[Stored data]
Lemma OnGrow_rel h n n' M : heap_rel h n M → n < n' → n' < 2 ^ 32 → ∃ h', OnGrow h n n' = Ok h' ∧ heap_rel h' n' M.
Proof.
  intros (bl & R & Hc & HM) Hn Hn'. destruct (OnGrow_spec h bl n n' R Hc Hn Hn') as (h' & bl' & -> & R' & Hc' & Hx).
  eexists. split; [done|]. exists bl'. split_and!; [done..|]. intros q s. rewrite (HM q s).
  split; intros (x & Hxb & Fx & P); exists x; (split; [|done]); by apply (Hx x).
Qed.

(** The last allocated block that starts at [ptr] or before. *)
Lemma before_upper_split bl ptr : (∀ x, x ∈ bl → b_free x = false → ptr < b_pos x) ∨
  ∃ l1 b l2, bl = l1 ++ b :: l2 ∧ b_free b = false ∧ b_pos b ≤ ptr ∧ ∀ x, x ∈ l2 → b_free x = false → ptr < b_pos x.
Proof.
  induction bl as [|b bl IH] using rev_ind; [left; by intros x ?%elem_of_nil|].
  destruct (decide (b_free b = false ∧ b_pos b ≤ ptr)) as [[Fb Pb]|Hn].
  - right. exists bl, b, []. split_and!; [done..|]. by intros x ?%elem_of_nil.
  - destruct IH as [IH|(l1 & c & l2 & -> & Fc & Pc & Hc)].
    + left. intros x [Hx| ->%list_elem_of_singleton]%elem_of_app Fx; [by apply IH|]. destruct (decide (b_pos b ≤ ptr)); [tauto|lia].
    + right. exists l1, c, (l2 ++ [b]). split_and!; [by rewrite <- app_assoc|done|done|].
      intros x [Hx| ->%list_elem_of_singleton]%elem_of_app Fx; [by apply Hc|]. destruct (decide (b_pos b ≤ ptr)); [tauto|lia].
Qed.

INSTRUCTIONS TO FOLLOW ->
For each line in the entries that contains the string "false", make a copy.

RESULT OF THIS TASK ->
Lemma before_upper_split bl ptr : (∀ x, x ∈ bl → b_free x = false → ptr < b_pos x) ∨
  ∃ l1 b l2, bl = l1 ++ b :: l2 ∧ b_free b = false ∧ b_pos b ≤ ptr ∧ ∀ x, x ∈ l2 → b_free x = false → ptr < b_pos x.
  destruct (decide (b_free b = false ∧ b_pos b ≤ ptr)) as [[Fb Pb]|Hn].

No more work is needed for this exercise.